(* ===== verification/KadService.v ===== *)
(** * The Kademlia service ([src/p2p/p2p/src/kad/])

    The random identifiers of [base.rs], its trait [GenericNodeTable] as a
    class with [KNodeTable] as its instance, and the protocol-agnostic
    [Service] and [Handler] of [service.rs], written against that class.  The
    trait promises no more than its doc comments say ("some reasonable subset
    of known nodes"), so the theorems are about the service over the table the
    program runs it with, [KNodeTable]. *)

From S2P Require Import Prelude External Kad.

(** ** Random identifiers *)

(** [rand::Rng]: the answer and the generator after it. *)
Class Rng (R : Type) : Type := {
  next_u64 : R → Z * R;
  (** [gen_range(low, high)], which panics on an empty range *)
  gen_range : Z → Z → R → Z * R;
  (** [fill_bytes] on a slice of the given length *)
  fill_bytes : nat → R → bytes * R
}.
Definition is_byte (d : Z) : Prop := 0 ≤ d < 256.
Class RngLaws (R : Type) `{Rng R} : Prop := {
  next_u64_range : ∀ r, is_u64 (next_u64 r).1;
  gen_range_range : ∀ lo hi r, lo < hi → lo ≤ (gen_range lo hi r).1 < hi;
  fill_bytes_length : ∀ n r, length (fill_bytes n r).1 = n;
  fill_bytes_range : ∀ n r, Forall is_byte (fill_bytes n r).1
}.

(** [GenericId::gen]. *)
Class GenId (I R : Type) : Type := gen : nat → R → outcome I.

#[global] Instance gen_u64 {R : Type} `{Rng R} : GenId Z R := λ bit_size rng,
  if (64 <? bit_size)%nat then Panic
  else if (bit_size =? 64)%nat then mret (next_u64 rng).1
  else mret (gen_range 0 (Z.shiftl 1 (Z.of_nat bit_size)) rng).1.

#[global] Instance gen_vec {R : Type} `{Rng R} : GenId bytes R := λ bit_size rng,
  let nb_full_digits := (bit_size / 8)%nat in
  let nb_bits_partial_digit := (bit_size mod 8)%nat in
  if (nb_bits_partial_digit =? 0)%nat then mret (fill_bytes nb_full_digits rng).1
  else
    let '(first_digit, rng) := gen_range 0 (Z.shiftl 1 (Z.of_nat (nb_bits_partial_digit - 1))) rng in
    mret (first_digit :: (fill_bytes nb_full_digits rng).1).

Lemma u64_bits_le (x : Z) (n : nat) : 0 ≤ x < 2 ^ Z.of_nat n → (u64_bits x ≤ n)%nat.
Proof.
  intros Hx. unfold u64_bits. destruct (Z.eqb_spec x 0); [lia|].
  assert (Z.log2 x < Z.of_nat n) by (apply Z.log2_lt_pow2; lia). pose proof (Z.log2_nonneg x). lia.
Qed.

Lemma vec_bits_le (v : bytes) : Forall is_byte v → (vec_bits v ≤ 8 * length v)%nat.
Proof. induction 1 as [|d v _ _ IH]; simpl in *; [lia|]. destruct (d =? 0); simpl in *; lia. Qed.

Lemma vec_bits_cons (d : Z) (v : bytes) (k : nat) :
  Forall is_byte v → 0 ≤ d < 2 ^ Z.of_nat k → (k ≤ 8)%nat →
  (vec_bits (d :: v) ≤ k + 8 * length v)%nat.
Proof.
  intros Hv Hd Hk. simpl. pose proof (vec_bits_le v Hv). destruct (Z.eqb_spec d 0) as [|Hne]; [lia|].
  pose proof (u64_bits_le d k Hd). unfold u8_leading_zeros.
  assert (1 ≤ u64_bits d)%nat by (unfold u64_bits; destruct (Z.eqb_spec d 0); lia). lia.
Qed.

Section gen.
Context {R : Type} `{RngLaws R}.

(** Random identifiers stay within the size asked for: [gen(bit_size)] of a
    [u64] returns an id of at most [bit_size] bits for every size up to 64
    and panics beyond; for byte vectors it always returns one, of as many
    bytes as needed, and where [bit_size] is no multiple of 8 the top bit of
    the size is never used, so half of the ids cannot be drawn. *)
Lemma gen_within_size (bit_size : nat) (rng : R) :
  (if (bit_size <=? 64)%nat
   then ∃ x, gen (I := Z) bit_size rng = Ret x ∧ is_u64 x ∧ (bits x ≤ bit_size)%nat
   else gen (I := Z) bit_size rng = Panic) ∧
  ∃ v : bytes, gen (I := bytes) bit_size rng = Ret v ∧ length v = ((bit_size + 7) / 8)%nat ∧
    (bits v ≤ if (bit_size mod 8 =? 0)%nat then bit_size else bit_size - 1)%nat.
Proof.
  split.
  - unfold gen, gen_u64. destruct (Nat.leb_spec bit_size 64), (Nat.ltb_spec 64 bit_size); try lia; [|done].
    destruct (Nat.eqb_spec bit_size 64) as [->|Hne]; eexists; (split; [done|]).
    + pose proof (next_u64_range rng) as Hr. split; [done|]. apply u64_bits_le, Hr.
    + rewrite Z.shiftl_1_l. pose proof (gen_range_range 0 (2 ^ Z.of_nat bit_size) rng ltac:(lia)) as Hr.
      split; [|by apply u64_bits_le]. split; [lia|]. unfold u64_bound.
      assert (2 ^ Z.of_nat bit_size ≤ 2 ^ 64) by (apply Z.pow_le_mono_r; lia). lia.
  - unfold gen, gen_vec.
    pose proof (Nat.div_mod_eq bit_size 8). pose proof (Nat.mod_upper_bound bit_size 8).
    set (q := (bit_size / 8)%nat) in *. set (k := (bit_size mod 8)%nat) in *.
    destruct (Nat.eqb_spec k 0) as [E|Hk].
    + eexists. split; [done|]. rewrite fill_bytes_length.
      pose proof (vec_bits_le _ (fill_bytes_range q rng)) as Hb. rewrite fill_bytes_length in Hb.
      split; [|simpl; lia]. apply (Nat.div_unique (bit_size + 7) 8 q 7); lia.
    + destruct (gen_range _ _ rng) as [d rng'] eqn:E. eexists. split; [done|].
      assert (0 ≤ d < 2 ^ Z.of_nat (k - 1)) as Hd.
      { rewrite Z.shiftl_1_l in E. pose proof (gen_range_range 0 (2 ^ Z.of_nat (k - 1)) rng ltac:(lia)).
        by rewrite E in *. }
      pose proof (vec_bits_cons d _ (k - 1) (fill_bytes_range q rng') Hd ltac:(lia)) as Hb.
      simpl length. rewrite fill_bytes_length in *. split; [|simpl in *; lia].
      apply (Nat.div_unique (bit_size + 7) 8 (S q) (k - 1)); lia.
Qed.
End gen.

(** ** The trait [GenericNodeTable] *)

Class GenericNodeTable (T I A R : Type) : Type := {
  random_id : R → T → outcome I;
  nt_update : Node.t I A → T → outcome (bool * T);
  nt_find : I → nat → T → outcome (list (Node.t I A));
  nt_pop_oldest : T → list (Node.t I A) * T
}.

#[global] Instance knodetable_table {I A R : Type} `{GenericId I, GenId I R} :
    GenericNodeTable (KNodeTable.t I A) I A R := {
  random_id rng tb := gen (KNodeTable.hash_size tb) rng;
  nt_update := KNodeTable.update;
  nt_find := KNodeTable.find;
  nt_pop_oldest := KNodeTable.pop_oldest }.

(** ** [Handler] and [Service] *)

Definition MAX_NODE_COUNT : nat := 16.

Inductive FindResult (I A D : Type) : Type :=
| FValue (d : D)
| FClosestNodes (l : list (Node.t I A))
| FNothing.
Arguments FValue {I A D} d.
Arguments FClosestNodes {I A D} l.
Arguments FNothing {I A D}.

Module Handler.
Section handler.
Context {T I A D R : Type} `{GenericId I, Countable I, GenericNodeTable T I A R}.

(** The handler shares table and data with its service: the contents of the
    two locks. *)
Record t : Type := mk { node_id : I; table : T; data : gmap I D; clean_needed : bool }.

Definition with_table (x : T) (h : t) : t := mk (node_id h) x (data h) (clean_needed h).
Definition with_data (x : gmap I D) (h : t) : t := mk (node_id h) (table h) x (clean_needed h).
Definition with_clean_needed (x : bool) (h : t) : t := mk (node_id h) (table h) (data h) x.

Definition update (node : Node.t I A) : M t unit :=
  h ← gets (λ h, h);
  if decide (Node.id node = node_id h) then mret tt
  else
    rt ← lift (nt_update node (table h));
    modify (with_table rt.2);;
    when (negb rt.1) (modify (with_clean_needed true)).

Definition on_ping (sender : Node.t I A) : M t bool := update sender;; mret true.
Definition on_find_node (sender : Node.t I A) (id : I) : M t (list (Node.t I A)) :=
  h ← gets (λ h, h);
  res ← lift (nt_find id MAX_NODE_COUNT (table h));
  update sender;; mret res.
Definition on_find_value (sender : Node.t I A) (id : I) : M t (FindResult I A D) :=
  update sender;;
  h ← gets (λ h, h);
  match data h !! id with
  | Some value => mret (FValue value)
  | None => l ← lift (nt_find id MAX_NODE_COUNT (table h)); mret (FClosestNodes l)
  end.
End handler.
Arguments t : clear implicits.
Arguments t T I D {_ _}.
End Handler.

Module Service.
Section service.
Context {T I A D R : Type} `{GenericId I, Countable I, GenericNodeTable T I A R}.

Record t : Type := mk { handler : Handler.t T I D; node_id : I }.

Definition new_with_id (node_table : T) (node_id : I) : t :=
  mk (Handler.mk node_id node_table ∅ false) node_id.
(** The id is random, whatever id the table was made for. *)
Definition new (node_table : T) (rng : R) : outcome t :=
  node_id ← random_id rng node_table; mret (new_with_id node_table node_id).

Definition node_table (s : t) : T := Handler.table (handler s).
Definition stored_data (s : t) : gmap I D := Handler.data (handler s).
Definition clean_needed (s : t) : bool := Handler.clean_needed (handler s).
Definition on_handler {X : Type} (m : M (Handler.t T I D) X) : M t X :=
  λ s, match m (handler s) with Ret (x, h) => Ret (x, mk h (node_id s)) | Panic => Panic end.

**EXERCISE DESCRIPTION**:
Take the lines from the first line of the listing to the line containing "Lemma vec_bits_le (v". Please print them exactly, ends included, with nothing else.

**YOUR SOLUTION**:
(* ===== verification/KadService.v ===== *)
(** * The Kademlia service ([src/p2p/p2p/src/kad/])

    The random identifiers of [base.rs], its trait [GenericNodeTable] as a
    class with [KNodeTable] as its instance, and the protocol-agnostic
    [Service] and [Handler] of [service.rs], written against that class.  The
    trait promises no more than its doc comments say ("some reasonable subset
    of known nodes"), so the theorems are about the service over the table the
    program runs it with, [KNodeTable]. *)

From S2P Require Import Prelude External Kad.

(** ** Random identifiers *)

(** [rand::Rng]: the answer and the generator after it. *)
Class Rng (R : Type) : Type := {
  next_u64 : R → Z * R;
  (** [gen_range(low, high)], which panics on an empty range *)
  gen_range : Z → Z → R → Z * R;
  (** [fill_bytes] on a slice of the given length *)
  fill_bytes : nat → R → bytes * R
}.
Definition is_byte (d : Z) : Prop := 0 ≤ d < 256.
Class RngLaws (R : Type) `{Rng R} : Prop := {
  next_u64_range : ∀ r, is_u64 (next_u64 r).1;
  gen_range_range : ∀ lo hi r, lo < hi → lo ≤ (gen_range lo hi r).1 < hi;
  fill_bytes_length : ∀ n r, length (fill_bytes n r).1 = n;
  fill_bytes_range : ∀ n r, Forall is_byte (fill_bytes n r).1
}.

(** [GenericId::gen]. *)
Class GenId (I R : Type) : Type := gen : nat → R → outcome I.

#[global] Instance gen_u64 {R : Type} `{Rng R} : GenId Z R := λ bit_size rng,
  if (64 <? bit_size)%nat then Panic
  else if (bit_size =? 64)%nat then mret (next_u64 rng).1
  else mret (gen_range 0 (Z.shiftl 1 (Z.of_nat bit_size)) rng).1.

#[global] Instance gen_vec {R : Type} `{Rng R} : GenId bytes R := λ bit_size rng,
  let nb_full_digits := (bit_size / 8)%nat in
  let nb_bits_partial_digit := (bit_size mod 8)%nat in
  if (nb_bits_partial_digit =? 0)%nat then mret (fill_bytes nb_full_digits rng).1
  else
    let '(first_digit, rng) := gen_range 0 (Z.shiftl 1 (Z.of_nat (nb_bits_partial_digit - 1))) rng in
    mret (first_digit :: (fill_bytes nb_full_digits rng).1).

Lemma u64_bits_le (x : Z) (n : nat) : 0 ≤ x < 2 ^ Z.of_nat n → (u64_bits x ≤ n)%nat.
Proof.
  intros Hx. unfold u64_bits. destruct (Z.eqb_spec x 0); [lia|].
  assert (Z.log2 x < Z.of_nat n) by (apply Z.log2_lt_pow2; lia). pose proof (Z.log2_nonneg x). lia.
Qed.

Lemma vec_bits_le (v : bytes) : Forall is_byte v → (vec_bits v ≤ 8 * length v)%nat.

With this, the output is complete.